What needs to be done |
From the line with "(w_regs l, mkHw" through the line with "(** The registers", repeat the entries verbatim, both end lines included, and add nothing.

Data extract |
************

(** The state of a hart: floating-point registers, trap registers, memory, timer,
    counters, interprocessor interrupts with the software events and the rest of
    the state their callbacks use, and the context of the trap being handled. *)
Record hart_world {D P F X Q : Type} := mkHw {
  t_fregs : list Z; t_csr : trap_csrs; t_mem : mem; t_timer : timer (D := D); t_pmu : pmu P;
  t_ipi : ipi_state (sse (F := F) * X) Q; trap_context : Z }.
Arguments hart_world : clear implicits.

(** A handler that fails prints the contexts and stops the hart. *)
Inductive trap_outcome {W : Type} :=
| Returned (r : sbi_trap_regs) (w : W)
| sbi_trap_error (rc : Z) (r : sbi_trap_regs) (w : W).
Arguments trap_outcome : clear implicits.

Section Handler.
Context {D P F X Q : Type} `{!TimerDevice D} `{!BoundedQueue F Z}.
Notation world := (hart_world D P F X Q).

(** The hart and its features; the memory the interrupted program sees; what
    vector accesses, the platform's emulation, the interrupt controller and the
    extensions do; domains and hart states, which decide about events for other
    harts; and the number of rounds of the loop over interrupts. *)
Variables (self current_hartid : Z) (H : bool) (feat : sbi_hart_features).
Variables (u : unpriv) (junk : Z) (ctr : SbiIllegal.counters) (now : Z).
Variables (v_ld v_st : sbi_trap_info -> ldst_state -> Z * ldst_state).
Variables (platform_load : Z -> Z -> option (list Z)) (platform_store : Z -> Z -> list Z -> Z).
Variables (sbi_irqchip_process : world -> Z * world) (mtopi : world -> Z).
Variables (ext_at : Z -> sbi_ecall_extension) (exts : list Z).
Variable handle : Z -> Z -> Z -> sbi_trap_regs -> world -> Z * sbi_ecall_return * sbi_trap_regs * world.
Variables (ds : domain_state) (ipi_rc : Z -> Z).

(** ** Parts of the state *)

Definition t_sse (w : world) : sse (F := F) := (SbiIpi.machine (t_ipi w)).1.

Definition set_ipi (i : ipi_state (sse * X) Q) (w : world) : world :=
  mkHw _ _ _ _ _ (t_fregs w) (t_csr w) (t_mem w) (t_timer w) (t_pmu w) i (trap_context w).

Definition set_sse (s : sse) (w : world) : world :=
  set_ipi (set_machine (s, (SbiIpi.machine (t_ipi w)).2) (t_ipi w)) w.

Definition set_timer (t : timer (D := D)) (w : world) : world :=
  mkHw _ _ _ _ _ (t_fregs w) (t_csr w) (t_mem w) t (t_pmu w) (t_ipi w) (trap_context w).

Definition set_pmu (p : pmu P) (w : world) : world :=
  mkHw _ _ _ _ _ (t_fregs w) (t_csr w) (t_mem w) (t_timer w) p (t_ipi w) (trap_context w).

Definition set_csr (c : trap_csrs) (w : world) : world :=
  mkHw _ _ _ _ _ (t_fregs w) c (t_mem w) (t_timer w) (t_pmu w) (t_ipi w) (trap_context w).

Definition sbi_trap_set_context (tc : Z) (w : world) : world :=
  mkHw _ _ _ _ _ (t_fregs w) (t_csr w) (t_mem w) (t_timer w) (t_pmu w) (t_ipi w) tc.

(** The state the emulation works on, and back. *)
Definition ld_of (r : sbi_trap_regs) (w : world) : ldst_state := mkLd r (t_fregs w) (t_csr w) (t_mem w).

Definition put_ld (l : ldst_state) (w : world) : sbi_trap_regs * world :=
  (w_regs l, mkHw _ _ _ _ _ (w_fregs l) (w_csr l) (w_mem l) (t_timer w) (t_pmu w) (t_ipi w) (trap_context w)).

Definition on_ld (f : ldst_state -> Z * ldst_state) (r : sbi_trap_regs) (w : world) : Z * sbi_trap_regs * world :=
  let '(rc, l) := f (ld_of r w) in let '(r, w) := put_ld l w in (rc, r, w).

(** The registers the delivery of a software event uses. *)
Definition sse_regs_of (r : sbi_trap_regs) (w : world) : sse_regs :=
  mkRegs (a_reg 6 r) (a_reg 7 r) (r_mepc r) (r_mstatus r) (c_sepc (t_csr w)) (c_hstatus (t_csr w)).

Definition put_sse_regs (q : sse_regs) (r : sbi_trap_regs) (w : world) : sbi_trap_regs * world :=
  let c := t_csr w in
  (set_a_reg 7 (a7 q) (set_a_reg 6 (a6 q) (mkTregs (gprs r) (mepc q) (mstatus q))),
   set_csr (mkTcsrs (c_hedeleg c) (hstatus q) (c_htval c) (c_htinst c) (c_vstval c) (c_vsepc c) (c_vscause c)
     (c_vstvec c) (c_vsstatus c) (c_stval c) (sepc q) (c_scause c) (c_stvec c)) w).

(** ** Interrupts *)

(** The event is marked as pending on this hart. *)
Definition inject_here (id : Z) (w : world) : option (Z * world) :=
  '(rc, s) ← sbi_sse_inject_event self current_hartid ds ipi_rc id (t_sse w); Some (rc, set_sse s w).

************

Answer space |
  (w_regs l, mkHw _ _ _ _ _ (w_fregs l) (w_csr l) (w_mem l) (t_timer w) (t_pmu w) (t_ipi w) (trap_context w)).

Definition on_ld (f : ldst_state -> Z * ldst_state) (r : sbi_trap_regs) (w : world) : Z * sbi_trap_regs * world :=
  let '(rc, l) := f (ld_of r w) in let '(r, w) := put_ld l w in (rc, r, w).

(** The registers the delivery of a software event uses. *)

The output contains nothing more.